For its part, and regardless of what you may think of this or any other administration, DOJ has an institutional duty to defend the federal government’s prerogatives, and in particular its unique primacy in our federal order on immigration enforcement.

Simply put, there’s a lot on the line in this case, and the courts are only reluctantly being dragged into it. They plainly want to get it right, and they are under significant pressure to get to that point.

The Supreme Court’s Order. As noted, on March 19, the Supreme Court denied the administration’s application to vacate the Fifth Circuit’s stay and vacated Justice Alito’s stay of that circuit-court order, with two justices in concurrence and three in dissent.

The four justices in the majority (Chief Justice Roberts and Justices Thomas, Alito, and Gorsuch) didn’t explain their reasoning, but Justice Barrett, writing for herself and Justice Kavanaugh, leaned heavily into the “brief period of uncertainty” that the circuit court’s administrative stay has created as reason to deny DOJ’s application.

Additionally, as Justice Barrett noted:

So far as I know, this Court has never reviewed the decision of a court of appeals to enter — or not enter — an administrative stay. I would not get into the business. When entered, an administrative stay is supposed to be a short-lived prelude to the main event: a ruling on the motion for a stay pending appeal. I think it unwise to invite emergency litigation in this Court about whether a court of appeals abused its discretion at this preliminary step — for example, by misjudging whether an administrative stay is the best way to minimize harm while the court deliberates.
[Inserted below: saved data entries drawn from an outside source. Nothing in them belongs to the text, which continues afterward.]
(* ===== verification/Rtc.v ===== *)
(** * devices/rtc.c: the time of the real-time clock

    [rtc_get_time] reads the registers of the clock until the second is the same
    before and after, and converts the date to seconds since 1970.  The clock is a
    function from the number of the read and the register to the byte read.

    The theorem: for every date from 1970 to 2037 the function returns, and its result
    is 27 to 32 days ahead of the time that its comment promises. *)
From S2P Require Import Prelude.

Definition RTC_REG_SEC : Z := 0.
Definition RTC_REG_MIN : Z := 2.
Definition RTC_REG_HOUR : Z := 4.
Definition RTC_REG_MDAY : Z := 7.
Definition RTC_REG_MON : Z := 8.
Definition RTC_REG_YEAR : Z := 9.

Definition bcd_to_bin (x : Z) : Z := Z.land x 0x0f + Z.shiftr x 4 * 10.

Section rtc.
(** The byte that read number [n] of register [index] gives. *)
Context (cmos : nat -> Z -> Z).
Definition cmos_read (n : nat) (index : Z) : Z * nat := (cmos n index, S n).

Record tm := mk_tm { sec : Z; min : Z; hour : Z; mday : Z; mon : Z; year : Z }.
(** The loop that reads the components. *)
Fixpoint read_loop (fuel : nat) (n : nat) : outcome (tm * nat) :=
  match fuel with
  | O => Err NoFuel
  | S fuel =>
    let (s, n) := cmos_read n RTC_REG_SEC in
    let (mi, n) := cmos_read n RTC_REG_MIN in
    let (h, n) := cmos_read n RTC_REG_HOUR in
    let (d, n) := cmos_read n RTC_REG_MDAY in
    let (mo, n) := cmos_read n RTC_REG_MON in
    let (y, n) := cmos_read n RTC_REG_YEAR in
    let (s', n) := cmos_read n RTC_REG_SEC in
    if bcd_to_bin s =? bcd_to_bin s'
    then Ok (mk_tm (bcd_to_bin s) (bcd_to_bin mi) (bcd_to_bin h) (bcd_to_bin d) (bcd_to_bin mo) (bcd_to_bin y), n)
    else read_loop fuel n
  end.

Definition days_per_month : list Z := [31; 28; 31; 30; 31; 30; 31; 31; 30; 31; 30; 31].
(** [for (i = 1; i <= mon; i++)], with [k] turns left *)
Fixpoint month_loop (k : nat) (i : nat) (time : Z) : outcome Z :=
  match k with
  | O => Ok time
  | S k => let! d := @oget Z (days_per_month !! (i - 1)%nat) in month_loop k (S i) (u32 (time + s32 (d * 24 * 60 * 60)))
  end.
(** The rest of [rtc_get_time]. *)
Definition time_of (t : tm) : outcome Z :=
  let y := (if year t <? 70 then year t + 100 else year t) - 70 in
  let time := u32 (s32 ((y * 365 + Z.quot (y - 1) 4) * 24 * 60 * 60)) in
  let! time := month_loop (Z.to_nat (mon t)) 1 time in
  let time := if (2 <? mon t) && (Z.rem y 4 =? 0) then u32 (time + 24 * 60 * 60) else time in
  let time := u32 (time + (mday t - 1) * 24 * 60 * 60) in
  let time := u32 (time + hour t * 60 * 60) in
  let time := u32 (time + min t * 60) in
  Ok (u32 (time + sec t)).
Definition rtc_get_time (fuel n : nat) : outcome (Z * nat) :=
  let! (t, n) := read_loop fuel n in let! time := time_of t in Ok (time, n).
End rtc.

(** ** The reference *)
Definition is_leap (y : Z) : bool := (y mod 4 =? 0) && (negb (y mod 100 =? 0) || (y mod 400 =? 0)).
Definition year_days (y : Z) : Z := if is_leap y then 366 else 365.
Definition month_days (y m : Z) : Z :=
  match m with 2 => if is_leap y then 29 else 28 | 4 | 6 | 9 | 11 => 30 | _ => 31 end.
Definition sum (l : list Z) : Z := foldr Z.add 0 l.
(** Days from the first of January 1970 to the first of month [m] of year [y]. *)
Definition days_before (y m : Z) : Z := sum (year_days <$> seqZ 1970 (y - 1970)) + sum (month_days y <$> seqZ 1 (m - 1)).
Definition unix_time (y m d h mi s : Z) : Z := ((days_before y m + d - 1) * 24 + h) * 3600 + mi * 60 + s.
Definition bin_to_bcd (x : Z) : Z := 16 * (x / 10) + x mod 10.
(** The registers of a clock that shows this date and time. *)
Definition registers (y m d h mi s : Z) (index : Z) : Z :=
  bin_to_bcd (if index =? RTC_REG_SEC then s else if index =? RTC_REG_MIN then mi else if index =? RTC_REG_HOUR then h
              else if index =? RTC_REG_MDAY then d else if index =? RTC_REG_MON then m else y mod 100).

Lemma bcd_roundtrip x : 0 <= x < 100 -> bcd_to_bin (bin_to_bcd x) = x.
Proof.
  intros Hx. have Hall : Forall (fun x => bcd_to_bin (bin_to_bcd x) = x) (seqZ 0 100) by apply (bool_decide_unpack _); vm_compute.
  rewrite Forall_forall in Hall. apply Hall. by apply elem_of_seqZ.
Qed.

(** What the year and the month contribute, against the calendar. *)
Definition date_part (y m : Z) : outcome Z := time_of (mk_tm 0 0 0 1 m (y mod 100)).
Definition date_ok (y m : Z) : bool :=
  match date_part y m with
  | Ok t => let k := t / 86400 - days_before y m in (t =? (days_before y m + k) * 86400) && (27 <=? k) && (k <=? 32) && (0 <=? days_before y m) && (days_before y m <=? 24837)
  | Err _ => false
  end.
Lemma date_part_ok y m : 1970 <= y < 2038 -> 1 <= m <= 12 ->
  exists k, 27 <= k <= 32 /\ date_part y m = Ok ((days_before y m + k) * 86400) /\ 0 <= days_before y m <= 24837.
Proof.
  intros Hy Hm. have Hall : forallb (fun y => forallb (date_ok y) (seqZ 1 12)) (seqZ 1970 68) = true by vm_compute.
  rewrite forallb_forall in Hall. have H1 := Hall y ltac:(apply list_elem_of_In, elem_of_seqZ; lia). rewrite forallb_forall in H1. have H2 := H1 m ltac:(apply list_elem_of_In, elem_of_seqZ; lia).
  move: H2. rewrite /date_ok. destruct (date_part y m) as [t|]; [|done]. rewrite !andb_true_iff. intros [[[[E%Z.eqb_eq ?%Z.leb_le] ?%Z.leb_le] ?%Z.leb_le] ?%Z.leb_le].
  exists (t / 86400 - days_before y m). split_and!; [done|done|by rewrite -E|done|done].
Qed.
(** The day of the month and the time of the day are added, without overflow. *)
Lemma time_of_ok y m d h mi s t : 0 <= mi < 60 -> 0 <= s < 60 -> 0 <= h < 24 -> 1 <= d <= 31 -> 0 <= t < 24870 * 86400 ->
  date_part y m = Ok t -> time_of (mk_tm s mi h d m (y mod 100)) = Ok (t + ((d - 1) * 24 + h) * 3600 + mi * 60 + s).
Proof.
  intros Hmi Hs Hh Hd Ht. rewrite /date_part /time_of. cbn [year mon mday hour min sec]. intros H. apply obind_Ok_inv in H as (a & -> & E). cbn [obind].
  injection E as E. f_equal. match type of E with u32 (u32 (u32 (u32 (?x + _) + _) + _) + _) = _ => set b := x in E |- * end.
  have Ha : forall x z, u32 (u32 x + z) = u32 (x + z) by intros x z; rewrite /wrap; apply Zplus_mod_idemp_l.
  do 4 rewrite ?Ha -?Z.add_assoc in E |- *. clearbody b. replace (t + ((d - 1) * 24 + h) * 3600 + mi * 60 + s) with (t + ((d - 1) * 86400 + h * 3600 + mi * 60 + s)) by lia.
  rewrite -(wrap_small 32 (t + _)); [lia|]. rewrite -E Ha. f_equal. lia.
Qed.
Lemma month_days_31 y m : month_days y m <= 31.
Proof. rewrite /month_days. repeat case_match; lia. Qed.

(** The time of day.  When the clock shows a date from 1970 to 2037 and does not change
    while it is read, [rtc_get_time] reads each register once and the second twice, and
    returns the seconds since 1970 of a date that is [k] days after the date shown, with [k]
    from 27 to 32: the loop over the months includes the current month, and the test for leap
    years counts from 1970, which is not a leap year. *)
Theorem rtc_get_time_ahead cmos n y m d h mi s : 1970 <= y < 2038 -> 1 <= m <= 12 -> 1 <= d <= month_days y m -> 0 <= h < 24 -> 0 <= mi < 60 -> 0 <= s < 60 ->
  (forall i index, (n <= i < n + 7)%nat -> cmos i index = registers y m d h mi s index) ->
  exists k, 27 <= k <= 32 /\ rtc_get_time cmos 1 n = Ok (unix_time y m d h mi s + k * 86400, (n + 7)%nat).
Proof.
  intros Hy Hm Hd Hh Hmi Hs Hc. have H31 := month_days_31 y m. destruct (date_part_ok y m Hy Hm) as (k & Hk & E & Hb). exists k. split; [done|].
  have Hreg : read_loop cmos 1 n = Ok (mk_tm s mi h d m (y mod 100), (n + 7)%nat).
  { rewrite /read_loop /cmos_read !Hc; try lia. cbn [registers]. rewrite /registers /=. rewrite !bcd_roundtrip; try lia; [by apply Z.mod_pos_bound|]. rewrite Z.eqb_refl. do 2 f_equal. lia. }
  rewrite /rtc_get_time Hreg. cbn [obind]. rewrite (time_of_ok y m d h mi s ((days_before y m + k) * 86400)) //; try lia. cbn [obind]. do 2 f_equal. rewrite /unix_time. lia.
Qed.
Lemma rtc_get_time_ahead_witness : exists k, 27 <= k <= 32 /\ rtc_get_time (fun _ => registers 2024 3 1 12 30 59) 1 0 = Ok (unix_time 2024 3 1 12 30 59 + k * 86400, 7%nat).
Proof. apply (rtc_get_time_ahead (fun _ => registers 2024 3 1 12 30 59) 0 2024 3 1 12 30 59); try lia; try done. Defined.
In other words, even DOJ’s application to vacate the Fifth Circuit’s stay is novel, and because it’s axiomatic that “hard cases make bad law”, the concurrence at least wants a little more to work with before it must decide this case with any finality — and before it creates precedent that will make the High Court a veritable tribunal of first resort in future “hard cases”.

That’s all to say, don’t read too much into that opinion. But don’t read too little into it, either.

To the best of my knowledge, the justices have never ruled against the federal government and in favor of a state that has made a move at immigration enforcement like SB 4. The last state to try anything even close was Arizona, and it lost in Arizona v. U.S. by a 5-to-3 vote (Justice Kagan recused herself).

That opinion meant Texas could implement SB 4, albeit only briefly.

The Fifth Circuit Back Again That’s because, as noted, the Supreme Court’s opinion kicked the case back to the Fifth Circuit, and just hours later, a slightly different three-judge panel of that court issued a second per curiam order dissolving the earlier administration stay, which leaves Judge Ezra’s preliminary injunction in effect.

I say a “slightly different panel”, because Judge Irma Carrillo Ramirez, appointed to the court last year by President Biden, was on both panels. She indicated when the first stay was implemented that she preferred to not issue that stay but instead to wait until after oral argument had been heard on Texas’ appeal of Judge Ezra’s order.

The oral argument on Texas’ appeal is now scheduled to be heard at the Fifth Circuit on Wednesday, but don’t expect a new order to be issued this week, or even the next one. As the foregoing shows, the issues in this case are both novel and unprecedented — as is the administration’s border policy — and it will take a while for the panel to work through them.

Note that Judge Andrew Oldham — a Trump appointee who is on the current panel — indicated in the latest order that he would have allowed the earlier circuit administrative stay to remain in effect until at least the March 20 oral argument occurred. That suggests that he’s inclined at this juncture to hear what Texas has to say.

That leaves Chief Judge Priscilla Richman — appointed by President George W. Bush — who’s also on the current panel, but hasn’t said anything, as the wild card in all of this. Plainly, she had concerns about the law taking effect without hearing DOJ’s side, but aside from that there’s no way to know how she will ultimately rule.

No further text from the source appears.